Your assignment: Could you copy out every line of the data where the word "whose" occurs?

Material provided:
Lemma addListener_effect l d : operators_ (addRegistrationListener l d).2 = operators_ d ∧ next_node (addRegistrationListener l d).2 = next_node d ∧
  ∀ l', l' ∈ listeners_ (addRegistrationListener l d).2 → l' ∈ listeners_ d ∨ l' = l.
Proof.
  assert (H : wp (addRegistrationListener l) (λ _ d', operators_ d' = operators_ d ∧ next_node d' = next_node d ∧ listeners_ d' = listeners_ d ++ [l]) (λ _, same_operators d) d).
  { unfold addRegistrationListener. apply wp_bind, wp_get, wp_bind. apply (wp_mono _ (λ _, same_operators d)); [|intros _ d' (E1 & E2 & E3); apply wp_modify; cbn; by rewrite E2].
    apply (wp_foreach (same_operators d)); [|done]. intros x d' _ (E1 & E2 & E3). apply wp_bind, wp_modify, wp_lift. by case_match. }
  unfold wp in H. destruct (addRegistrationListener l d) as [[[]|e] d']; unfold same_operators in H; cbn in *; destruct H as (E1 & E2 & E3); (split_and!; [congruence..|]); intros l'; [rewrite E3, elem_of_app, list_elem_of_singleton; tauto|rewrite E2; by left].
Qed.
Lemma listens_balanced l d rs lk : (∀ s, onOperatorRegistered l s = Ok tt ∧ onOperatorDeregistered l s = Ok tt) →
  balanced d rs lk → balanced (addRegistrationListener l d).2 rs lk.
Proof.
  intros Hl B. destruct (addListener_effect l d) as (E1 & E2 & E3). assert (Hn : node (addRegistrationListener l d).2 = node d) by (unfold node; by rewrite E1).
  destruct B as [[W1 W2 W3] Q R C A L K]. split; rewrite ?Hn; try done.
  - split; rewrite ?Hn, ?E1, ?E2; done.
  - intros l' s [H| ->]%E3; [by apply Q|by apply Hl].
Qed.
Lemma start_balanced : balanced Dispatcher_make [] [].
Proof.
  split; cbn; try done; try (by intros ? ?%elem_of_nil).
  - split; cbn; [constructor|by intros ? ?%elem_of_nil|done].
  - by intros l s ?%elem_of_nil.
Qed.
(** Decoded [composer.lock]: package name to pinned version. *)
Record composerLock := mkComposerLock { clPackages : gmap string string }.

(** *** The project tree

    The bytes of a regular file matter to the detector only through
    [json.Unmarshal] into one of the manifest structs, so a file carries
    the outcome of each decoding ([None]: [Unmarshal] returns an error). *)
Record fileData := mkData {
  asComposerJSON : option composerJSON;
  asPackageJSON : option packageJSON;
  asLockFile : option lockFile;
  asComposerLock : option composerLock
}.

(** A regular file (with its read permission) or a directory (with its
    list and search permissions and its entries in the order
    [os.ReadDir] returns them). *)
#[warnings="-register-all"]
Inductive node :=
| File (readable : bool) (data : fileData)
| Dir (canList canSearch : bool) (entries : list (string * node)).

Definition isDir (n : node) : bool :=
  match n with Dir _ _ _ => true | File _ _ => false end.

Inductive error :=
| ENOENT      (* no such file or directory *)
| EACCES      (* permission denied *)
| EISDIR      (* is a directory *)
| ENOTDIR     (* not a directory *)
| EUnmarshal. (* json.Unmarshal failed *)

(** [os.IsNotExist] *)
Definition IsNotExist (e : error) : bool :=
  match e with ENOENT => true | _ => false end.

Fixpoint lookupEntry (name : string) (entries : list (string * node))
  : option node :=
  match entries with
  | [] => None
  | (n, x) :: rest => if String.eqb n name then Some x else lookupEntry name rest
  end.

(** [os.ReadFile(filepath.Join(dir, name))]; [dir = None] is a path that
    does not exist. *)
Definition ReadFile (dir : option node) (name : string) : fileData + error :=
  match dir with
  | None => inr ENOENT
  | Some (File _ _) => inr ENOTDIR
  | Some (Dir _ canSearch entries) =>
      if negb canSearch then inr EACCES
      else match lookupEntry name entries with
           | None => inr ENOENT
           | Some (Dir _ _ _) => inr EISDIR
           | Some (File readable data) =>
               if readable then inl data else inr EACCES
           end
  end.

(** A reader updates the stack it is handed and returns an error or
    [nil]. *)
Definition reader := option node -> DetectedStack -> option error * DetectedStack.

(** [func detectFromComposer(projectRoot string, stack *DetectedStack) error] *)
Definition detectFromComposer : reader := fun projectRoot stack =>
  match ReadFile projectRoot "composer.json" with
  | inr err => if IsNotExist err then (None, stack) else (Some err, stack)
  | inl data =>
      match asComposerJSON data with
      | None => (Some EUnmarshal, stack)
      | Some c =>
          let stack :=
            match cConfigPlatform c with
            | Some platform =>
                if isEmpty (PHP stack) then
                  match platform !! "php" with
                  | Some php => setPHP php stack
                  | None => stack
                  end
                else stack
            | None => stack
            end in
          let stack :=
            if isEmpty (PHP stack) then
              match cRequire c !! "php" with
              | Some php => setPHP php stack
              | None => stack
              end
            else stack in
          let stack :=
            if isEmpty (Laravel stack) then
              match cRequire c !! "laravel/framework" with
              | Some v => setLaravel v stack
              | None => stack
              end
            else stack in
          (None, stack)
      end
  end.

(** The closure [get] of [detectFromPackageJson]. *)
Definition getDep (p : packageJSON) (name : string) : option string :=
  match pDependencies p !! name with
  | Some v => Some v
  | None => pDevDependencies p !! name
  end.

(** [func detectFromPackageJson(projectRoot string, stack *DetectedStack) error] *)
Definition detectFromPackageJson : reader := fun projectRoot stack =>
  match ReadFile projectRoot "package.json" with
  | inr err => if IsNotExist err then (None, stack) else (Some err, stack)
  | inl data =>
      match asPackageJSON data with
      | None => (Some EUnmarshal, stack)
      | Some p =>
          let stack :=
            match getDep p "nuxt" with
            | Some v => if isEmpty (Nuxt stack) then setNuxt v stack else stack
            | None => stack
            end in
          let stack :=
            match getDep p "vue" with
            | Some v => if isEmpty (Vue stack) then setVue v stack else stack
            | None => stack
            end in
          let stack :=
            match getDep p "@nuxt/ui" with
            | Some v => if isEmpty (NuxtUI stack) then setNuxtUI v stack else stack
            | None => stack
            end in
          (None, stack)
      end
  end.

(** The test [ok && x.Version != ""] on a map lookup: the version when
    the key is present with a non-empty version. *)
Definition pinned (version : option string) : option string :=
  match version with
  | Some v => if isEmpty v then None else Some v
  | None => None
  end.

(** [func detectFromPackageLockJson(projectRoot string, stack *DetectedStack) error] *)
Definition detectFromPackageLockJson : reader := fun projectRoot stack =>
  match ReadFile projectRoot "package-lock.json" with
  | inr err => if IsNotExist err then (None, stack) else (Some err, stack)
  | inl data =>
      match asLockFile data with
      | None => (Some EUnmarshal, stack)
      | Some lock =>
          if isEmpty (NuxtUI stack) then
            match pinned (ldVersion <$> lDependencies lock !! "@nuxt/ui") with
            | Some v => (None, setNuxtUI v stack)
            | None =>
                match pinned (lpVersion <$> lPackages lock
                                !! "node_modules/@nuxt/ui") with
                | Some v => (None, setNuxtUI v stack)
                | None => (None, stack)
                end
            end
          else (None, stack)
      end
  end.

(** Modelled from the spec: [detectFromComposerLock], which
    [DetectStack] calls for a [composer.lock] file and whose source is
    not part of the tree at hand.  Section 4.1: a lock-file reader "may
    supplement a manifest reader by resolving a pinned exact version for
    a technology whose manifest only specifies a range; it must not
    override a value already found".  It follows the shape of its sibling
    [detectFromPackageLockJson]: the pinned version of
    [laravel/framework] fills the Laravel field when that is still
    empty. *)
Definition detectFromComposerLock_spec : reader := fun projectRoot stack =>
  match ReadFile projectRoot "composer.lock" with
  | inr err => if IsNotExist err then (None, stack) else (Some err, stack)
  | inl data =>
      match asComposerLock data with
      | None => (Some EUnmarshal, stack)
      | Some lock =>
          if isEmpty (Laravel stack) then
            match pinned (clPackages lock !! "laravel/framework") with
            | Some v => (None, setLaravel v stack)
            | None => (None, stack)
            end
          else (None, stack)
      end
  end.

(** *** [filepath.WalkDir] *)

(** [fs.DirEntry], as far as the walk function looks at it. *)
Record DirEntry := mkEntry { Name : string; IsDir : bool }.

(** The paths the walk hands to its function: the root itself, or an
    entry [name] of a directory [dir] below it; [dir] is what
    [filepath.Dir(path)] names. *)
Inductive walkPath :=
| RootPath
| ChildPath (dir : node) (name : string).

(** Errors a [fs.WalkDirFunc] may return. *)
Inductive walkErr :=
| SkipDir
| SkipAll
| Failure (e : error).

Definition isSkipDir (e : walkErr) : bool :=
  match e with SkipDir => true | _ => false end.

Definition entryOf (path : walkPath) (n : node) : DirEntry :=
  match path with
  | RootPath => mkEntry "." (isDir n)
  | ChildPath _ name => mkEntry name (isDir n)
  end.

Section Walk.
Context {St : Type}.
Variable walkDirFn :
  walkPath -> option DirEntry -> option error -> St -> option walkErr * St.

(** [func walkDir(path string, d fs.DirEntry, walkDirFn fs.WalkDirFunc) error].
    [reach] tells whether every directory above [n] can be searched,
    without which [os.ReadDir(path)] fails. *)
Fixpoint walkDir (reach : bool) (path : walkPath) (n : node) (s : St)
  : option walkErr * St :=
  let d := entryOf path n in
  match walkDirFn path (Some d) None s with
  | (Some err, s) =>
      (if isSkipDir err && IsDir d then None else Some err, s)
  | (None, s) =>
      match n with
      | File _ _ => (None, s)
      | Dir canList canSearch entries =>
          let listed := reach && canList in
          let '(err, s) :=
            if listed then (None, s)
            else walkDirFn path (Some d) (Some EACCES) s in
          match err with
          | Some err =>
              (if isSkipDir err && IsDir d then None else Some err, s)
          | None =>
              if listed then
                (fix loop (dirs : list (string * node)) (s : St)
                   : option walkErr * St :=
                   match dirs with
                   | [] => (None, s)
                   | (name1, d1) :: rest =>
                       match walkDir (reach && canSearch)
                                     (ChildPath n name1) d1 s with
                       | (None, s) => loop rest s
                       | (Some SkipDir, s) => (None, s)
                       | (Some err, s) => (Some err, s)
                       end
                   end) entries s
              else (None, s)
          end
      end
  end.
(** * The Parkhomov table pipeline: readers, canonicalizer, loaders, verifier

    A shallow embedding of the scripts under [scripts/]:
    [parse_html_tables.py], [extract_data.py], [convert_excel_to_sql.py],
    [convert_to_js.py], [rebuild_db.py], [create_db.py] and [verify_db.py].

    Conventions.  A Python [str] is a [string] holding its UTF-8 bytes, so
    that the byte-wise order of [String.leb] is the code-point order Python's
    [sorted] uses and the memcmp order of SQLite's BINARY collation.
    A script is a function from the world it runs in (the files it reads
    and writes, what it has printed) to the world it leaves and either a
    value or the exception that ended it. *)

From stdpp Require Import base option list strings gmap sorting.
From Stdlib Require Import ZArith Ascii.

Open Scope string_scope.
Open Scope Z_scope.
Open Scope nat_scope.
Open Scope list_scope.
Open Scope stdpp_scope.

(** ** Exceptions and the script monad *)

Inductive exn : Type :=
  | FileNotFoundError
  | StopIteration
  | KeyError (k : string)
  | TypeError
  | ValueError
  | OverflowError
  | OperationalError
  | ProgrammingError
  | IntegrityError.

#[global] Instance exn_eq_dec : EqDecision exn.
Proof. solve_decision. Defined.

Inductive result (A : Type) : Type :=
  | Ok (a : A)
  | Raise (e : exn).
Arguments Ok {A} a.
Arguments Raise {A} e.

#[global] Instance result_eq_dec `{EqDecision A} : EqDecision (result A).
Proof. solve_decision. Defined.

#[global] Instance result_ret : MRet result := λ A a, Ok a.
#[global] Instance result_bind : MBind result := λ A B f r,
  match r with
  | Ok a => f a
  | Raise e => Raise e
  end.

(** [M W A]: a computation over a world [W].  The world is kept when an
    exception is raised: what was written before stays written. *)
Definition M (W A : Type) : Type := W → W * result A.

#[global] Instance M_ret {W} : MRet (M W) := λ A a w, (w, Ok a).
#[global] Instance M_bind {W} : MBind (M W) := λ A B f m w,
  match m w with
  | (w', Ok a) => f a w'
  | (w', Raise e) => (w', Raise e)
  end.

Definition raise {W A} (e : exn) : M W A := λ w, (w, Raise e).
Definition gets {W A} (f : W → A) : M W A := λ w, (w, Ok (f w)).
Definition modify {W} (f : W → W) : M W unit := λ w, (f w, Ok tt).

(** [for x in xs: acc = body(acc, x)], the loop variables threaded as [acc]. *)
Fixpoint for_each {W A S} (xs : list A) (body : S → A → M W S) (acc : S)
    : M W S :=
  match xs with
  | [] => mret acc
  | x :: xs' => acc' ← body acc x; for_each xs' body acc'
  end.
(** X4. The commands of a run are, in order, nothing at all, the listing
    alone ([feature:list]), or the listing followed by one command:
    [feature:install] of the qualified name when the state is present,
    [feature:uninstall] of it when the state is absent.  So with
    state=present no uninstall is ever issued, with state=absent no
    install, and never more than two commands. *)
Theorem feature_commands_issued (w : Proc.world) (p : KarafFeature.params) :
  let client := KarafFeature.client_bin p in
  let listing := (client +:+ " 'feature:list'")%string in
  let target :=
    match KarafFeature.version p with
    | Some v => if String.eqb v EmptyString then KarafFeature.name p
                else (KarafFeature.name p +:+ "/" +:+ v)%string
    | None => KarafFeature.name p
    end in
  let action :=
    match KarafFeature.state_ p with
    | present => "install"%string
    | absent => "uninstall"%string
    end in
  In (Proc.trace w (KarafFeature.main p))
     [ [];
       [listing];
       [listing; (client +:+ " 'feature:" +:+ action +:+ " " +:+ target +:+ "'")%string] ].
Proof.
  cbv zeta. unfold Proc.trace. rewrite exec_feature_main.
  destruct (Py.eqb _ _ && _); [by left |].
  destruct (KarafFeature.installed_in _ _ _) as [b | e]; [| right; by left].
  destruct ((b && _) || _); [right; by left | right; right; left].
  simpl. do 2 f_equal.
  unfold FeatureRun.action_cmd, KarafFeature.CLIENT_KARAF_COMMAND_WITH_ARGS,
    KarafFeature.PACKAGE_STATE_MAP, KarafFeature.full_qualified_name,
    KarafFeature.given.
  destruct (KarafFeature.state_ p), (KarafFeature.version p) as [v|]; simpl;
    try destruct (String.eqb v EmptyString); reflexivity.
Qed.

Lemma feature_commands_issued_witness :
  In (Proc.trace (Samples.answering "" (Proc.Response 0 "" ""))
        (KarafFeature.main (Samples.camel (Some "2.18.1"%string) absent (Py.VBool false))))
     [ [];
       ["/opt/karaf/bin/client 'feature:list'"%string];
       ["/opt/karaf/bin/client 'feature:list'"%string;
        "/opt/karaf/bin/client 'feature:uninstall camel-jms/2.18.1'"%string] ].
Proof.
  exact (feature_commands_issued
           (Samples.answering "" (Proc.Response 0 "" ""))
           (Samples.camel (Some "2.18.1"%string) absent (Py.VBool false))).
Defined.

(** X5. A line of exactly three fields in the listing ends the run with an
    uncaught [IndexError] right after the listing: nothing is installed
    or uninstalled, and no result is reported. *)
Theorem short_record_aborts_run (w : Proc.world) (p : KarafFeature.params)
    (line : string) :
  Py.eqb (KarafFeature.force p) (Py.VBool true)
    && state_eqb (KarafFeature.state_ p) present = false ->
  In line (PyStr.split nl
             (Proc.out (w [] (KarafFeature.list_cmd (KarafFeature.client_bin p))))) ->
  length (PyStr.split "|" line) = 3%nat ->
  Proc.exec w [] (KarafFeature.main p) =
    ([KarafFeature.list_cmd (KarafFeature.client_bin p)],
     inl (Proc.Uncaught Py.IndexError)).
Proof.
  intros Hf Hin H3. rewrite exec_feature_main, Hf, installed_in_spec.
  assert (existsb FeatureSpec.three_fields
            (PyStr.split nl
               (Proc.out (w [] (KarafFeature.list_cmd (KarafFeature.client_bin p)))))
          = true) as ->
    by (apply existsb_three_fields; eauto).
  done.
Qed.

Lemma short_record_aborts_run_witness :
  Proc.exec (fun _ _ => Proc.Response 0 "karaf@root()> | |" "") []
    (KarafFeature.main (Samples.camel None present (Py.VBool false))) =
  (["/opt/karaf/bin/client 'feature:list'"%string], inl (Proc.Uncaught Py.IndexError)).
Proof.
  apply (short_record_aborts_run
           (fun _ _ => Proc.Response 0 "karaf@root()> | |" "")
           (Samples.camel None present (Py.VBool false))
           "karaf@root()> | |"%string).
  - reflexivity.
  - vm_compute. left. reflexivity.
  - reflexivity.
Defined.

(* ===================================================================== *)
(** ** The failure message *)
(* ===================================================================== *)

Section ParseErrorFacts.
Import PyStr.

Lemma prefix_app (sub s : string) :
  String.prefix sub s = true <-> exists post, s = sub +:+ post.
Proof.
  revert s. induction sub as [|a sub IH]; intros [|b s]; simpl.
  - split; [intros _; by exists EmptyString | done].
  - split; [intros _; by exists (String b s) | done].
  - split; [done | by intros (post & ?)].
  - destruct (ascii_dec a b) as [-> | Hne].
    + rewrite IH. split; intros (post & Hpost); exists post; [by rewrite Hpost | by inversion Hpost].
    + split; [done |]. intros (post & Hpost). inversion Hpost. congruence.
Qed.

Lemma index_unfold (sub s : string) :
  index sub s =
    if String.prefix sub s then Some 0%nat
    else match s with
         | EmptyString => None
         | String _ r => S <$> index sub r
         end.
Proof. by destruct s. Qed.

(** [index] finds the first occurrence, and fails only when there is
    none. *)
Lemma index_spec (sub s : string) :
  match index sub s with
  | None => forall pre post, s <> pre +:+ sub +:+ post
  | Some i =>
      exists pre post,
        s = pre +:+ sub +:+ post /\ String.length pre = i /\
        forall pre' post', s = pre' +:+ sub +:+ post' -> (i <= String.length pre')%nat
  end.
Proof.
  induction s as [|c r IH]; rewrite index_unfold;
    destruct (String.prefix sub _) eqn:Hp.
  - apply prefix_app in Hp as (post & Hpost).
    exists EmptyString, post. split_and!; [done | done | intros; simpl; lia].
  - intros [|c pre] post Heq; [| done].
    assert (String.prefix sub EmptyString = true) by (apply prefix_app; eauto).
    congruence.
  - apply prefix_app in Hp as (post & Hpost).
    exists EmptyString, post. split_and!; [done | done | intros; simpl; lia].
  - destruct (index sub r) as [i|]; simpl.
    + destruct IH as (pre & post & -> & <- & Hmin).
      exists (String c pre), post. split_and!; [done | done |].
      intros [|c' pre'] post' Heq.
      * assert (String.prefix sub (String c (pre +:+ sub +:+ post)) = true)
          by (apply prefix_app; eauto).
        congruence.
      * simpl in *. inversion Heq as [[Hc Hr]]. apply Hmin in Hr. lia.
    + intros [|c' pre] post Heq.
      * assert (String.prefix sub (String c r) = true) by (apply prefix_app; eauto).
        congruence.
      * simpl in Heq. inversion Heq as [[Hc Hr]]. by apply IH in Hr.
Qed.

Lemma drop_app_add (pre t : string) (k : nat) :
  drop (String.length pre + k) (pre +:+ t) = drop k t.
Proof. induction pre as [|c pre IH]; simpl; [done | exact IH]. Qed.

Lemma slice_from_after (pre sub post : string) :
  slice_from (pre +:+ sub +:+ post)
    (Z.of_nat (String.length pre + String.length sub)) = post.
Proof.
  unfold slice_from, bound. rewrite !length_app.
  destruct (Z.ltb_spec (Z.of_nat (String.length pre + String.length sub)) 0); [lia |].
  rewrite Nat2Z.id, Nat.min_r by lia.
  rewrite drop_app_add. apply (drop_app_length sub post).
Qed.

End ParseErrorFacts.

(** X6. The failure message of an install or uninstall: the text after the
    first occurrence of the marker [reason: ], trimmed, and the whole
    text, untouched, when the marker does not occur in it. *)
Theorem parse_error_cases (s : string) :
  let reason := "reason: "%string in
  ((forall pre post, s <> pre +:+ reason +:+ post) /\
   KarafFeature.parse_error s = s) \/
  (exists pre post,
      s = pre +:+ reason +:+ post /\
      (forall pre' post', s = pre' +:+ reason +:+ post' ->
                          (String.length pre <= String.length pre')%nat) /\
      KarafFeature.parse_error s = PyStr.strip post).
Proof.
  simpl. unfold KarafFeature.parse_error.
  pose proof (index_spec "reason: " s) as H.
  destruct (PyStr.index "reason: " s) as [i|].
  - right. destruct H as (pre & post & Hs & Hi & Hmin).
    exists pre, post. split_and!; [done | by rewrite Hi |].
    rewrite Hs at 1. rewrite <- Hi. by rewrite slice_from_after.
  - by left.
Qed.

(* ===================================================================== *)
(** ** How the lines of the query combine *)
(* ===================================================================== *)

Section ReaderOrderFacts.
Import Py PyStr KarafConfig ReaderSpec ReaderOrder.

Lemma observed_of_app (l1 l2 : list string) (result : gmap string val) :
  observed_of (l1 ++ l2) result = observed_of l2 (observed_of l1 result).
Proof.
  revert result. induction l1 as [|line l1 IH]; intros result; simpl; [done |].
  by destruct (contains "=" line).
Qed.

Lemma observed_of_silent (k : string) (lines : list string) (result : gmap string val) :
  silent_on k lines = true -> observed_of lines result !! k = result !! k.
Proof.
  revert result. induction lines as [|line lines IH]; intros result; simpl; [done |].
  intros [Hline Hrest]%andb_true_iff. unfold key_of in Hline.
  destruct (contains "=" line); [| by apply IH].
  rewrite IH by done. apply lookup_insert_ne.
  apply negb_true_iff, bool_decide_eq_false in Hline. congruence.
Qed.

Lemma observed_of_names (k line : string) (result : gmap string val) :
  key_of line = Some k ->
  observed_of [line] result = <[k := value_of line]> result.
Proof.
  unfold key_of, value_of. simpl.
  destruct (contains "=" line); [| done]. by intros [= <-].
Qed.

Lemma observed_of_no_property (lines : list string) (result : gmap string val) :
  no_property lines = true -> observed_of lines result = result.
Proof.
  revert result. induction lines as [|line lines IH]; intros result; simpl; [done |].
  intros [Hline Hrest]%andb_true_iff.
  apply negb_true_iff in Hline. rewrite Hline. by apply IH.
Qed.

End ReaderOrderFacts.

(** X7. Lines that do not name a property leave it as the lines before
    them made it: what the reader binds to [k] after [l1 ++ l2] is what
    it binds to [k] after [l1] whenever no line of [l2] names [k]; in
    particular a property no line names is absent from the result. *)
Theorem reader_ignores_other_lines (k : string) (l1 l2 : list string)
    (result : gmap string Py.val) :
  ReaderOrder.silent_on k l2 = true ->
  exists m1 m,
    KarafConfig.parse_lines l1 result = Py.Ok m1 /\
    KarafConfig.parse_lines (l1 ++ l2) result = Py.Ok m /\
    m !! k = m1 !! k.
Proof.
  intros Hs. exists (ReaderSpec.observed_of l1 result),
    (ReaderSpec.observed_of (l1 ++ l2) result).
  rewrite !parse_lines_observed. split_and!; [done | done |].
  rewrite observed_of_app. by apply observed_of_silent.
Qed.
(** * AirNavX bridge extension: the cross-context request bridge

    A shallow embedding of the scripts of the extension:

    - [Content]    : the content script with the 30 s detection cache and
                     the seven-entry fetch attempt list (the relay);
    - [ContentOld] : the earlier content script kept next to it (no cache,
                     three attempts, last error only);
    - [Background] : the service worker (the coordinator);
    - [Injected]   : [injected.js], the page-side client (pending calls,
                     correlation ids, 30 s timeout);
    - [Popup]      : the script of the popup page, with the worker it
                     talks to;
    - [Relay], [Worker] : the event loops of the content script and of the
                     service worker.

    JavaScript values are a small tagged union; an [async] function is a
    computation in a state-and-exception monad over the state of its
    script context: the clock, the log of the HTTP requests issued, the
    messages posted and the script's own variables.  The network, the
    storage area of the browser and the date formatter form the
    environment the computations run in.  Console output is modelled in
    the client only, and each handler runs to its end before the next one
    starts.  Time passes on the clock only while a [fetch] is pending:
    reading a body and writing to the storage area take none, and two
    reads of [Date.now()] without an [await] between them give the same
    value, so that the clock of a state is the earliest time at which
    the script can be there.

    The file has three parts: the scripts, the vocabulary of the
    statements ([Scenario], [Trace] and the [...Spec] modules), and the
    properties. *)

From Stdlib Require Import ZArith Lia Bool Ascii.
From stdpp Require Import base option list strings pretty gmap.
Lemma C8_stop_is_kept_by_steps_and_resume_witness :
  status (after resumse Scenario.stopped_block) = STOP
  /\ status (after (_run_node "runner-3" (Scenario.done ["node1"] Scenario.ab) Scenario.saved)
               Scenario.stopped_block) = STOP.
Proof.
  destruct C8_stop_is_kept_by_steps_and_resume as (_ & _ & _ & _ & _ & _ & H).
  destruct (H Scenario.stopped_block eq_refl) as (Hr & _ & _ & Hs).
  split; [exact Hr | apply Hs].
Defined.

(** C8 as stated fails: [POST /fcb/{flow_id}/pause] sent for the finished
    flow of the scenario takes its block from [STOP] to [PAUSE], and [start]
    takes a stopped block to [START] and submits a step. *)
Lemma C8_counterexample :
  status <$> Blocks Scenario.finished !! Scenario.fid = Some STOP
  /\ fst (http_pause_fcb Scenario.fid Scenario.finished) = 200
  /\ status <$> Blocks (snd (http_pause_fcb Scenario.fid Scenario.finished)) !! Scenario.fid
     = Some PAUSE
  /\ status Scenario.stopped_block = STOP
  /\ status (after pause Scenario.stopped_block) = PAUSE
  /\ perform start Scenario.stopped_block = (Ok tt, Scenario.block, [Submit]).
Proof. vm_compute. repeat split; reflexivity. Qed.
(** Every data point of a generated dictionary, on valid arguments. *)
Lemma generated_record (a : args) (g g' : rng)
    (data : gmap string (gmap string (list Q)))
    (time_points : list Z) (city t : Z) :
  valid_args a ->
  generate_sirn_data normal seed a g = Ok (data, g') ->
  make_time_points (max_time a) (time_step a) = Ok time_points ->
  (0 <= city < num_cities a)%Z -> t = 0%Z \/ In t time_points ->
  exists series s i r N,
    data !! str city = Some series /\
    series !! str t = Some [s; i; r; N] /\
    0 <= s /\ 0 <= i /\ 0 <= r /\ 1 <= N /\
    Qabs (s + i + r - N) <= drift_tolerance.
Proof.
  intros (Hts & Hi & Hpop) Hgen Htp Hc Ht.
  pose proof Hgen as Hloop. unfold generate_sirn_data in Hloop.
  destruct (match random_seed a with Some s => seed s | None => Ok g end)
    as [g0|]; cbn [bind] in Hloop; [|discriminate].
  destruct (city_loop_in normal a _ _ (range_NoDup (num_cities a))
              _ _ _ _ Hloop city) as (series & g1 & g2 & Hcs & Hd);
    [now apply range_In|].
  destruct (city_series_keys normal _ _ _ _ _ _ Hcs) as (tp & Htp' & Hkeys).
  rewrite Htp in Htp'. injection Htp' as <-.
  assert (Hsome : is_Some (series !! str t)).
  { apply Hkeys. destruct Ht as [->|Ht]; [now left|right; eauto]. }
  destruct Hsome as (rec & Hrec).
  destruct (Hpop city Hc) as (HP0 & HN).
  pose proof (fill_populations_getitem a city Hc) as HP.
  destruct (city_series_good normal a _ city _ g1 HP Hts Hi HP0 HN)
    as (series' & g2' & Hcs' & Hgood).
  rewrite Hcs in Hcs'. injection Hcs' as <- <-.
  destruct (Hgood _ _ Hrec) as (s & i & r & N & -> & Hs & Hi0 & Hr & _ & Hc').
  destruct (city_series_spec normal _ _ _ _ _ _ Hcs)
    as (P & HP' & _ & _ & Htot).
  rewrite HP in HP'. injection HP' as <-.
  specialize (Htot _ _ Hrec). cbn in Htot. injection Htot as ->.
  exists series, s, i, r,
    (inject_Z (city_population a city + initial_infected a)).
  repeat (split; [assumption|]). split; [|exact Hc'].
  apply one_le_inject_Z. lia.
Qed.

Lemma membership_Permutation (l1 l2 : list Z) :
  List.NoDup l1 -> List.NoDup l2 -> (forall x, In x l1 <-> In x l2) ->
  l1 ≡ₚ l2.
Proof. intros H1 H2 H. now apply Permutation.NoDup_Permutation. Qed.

Exercise result:
    [DetectStack] calls for a [composer.lock] file and whose source is
    a technology whose manifest only specifies a range; it must not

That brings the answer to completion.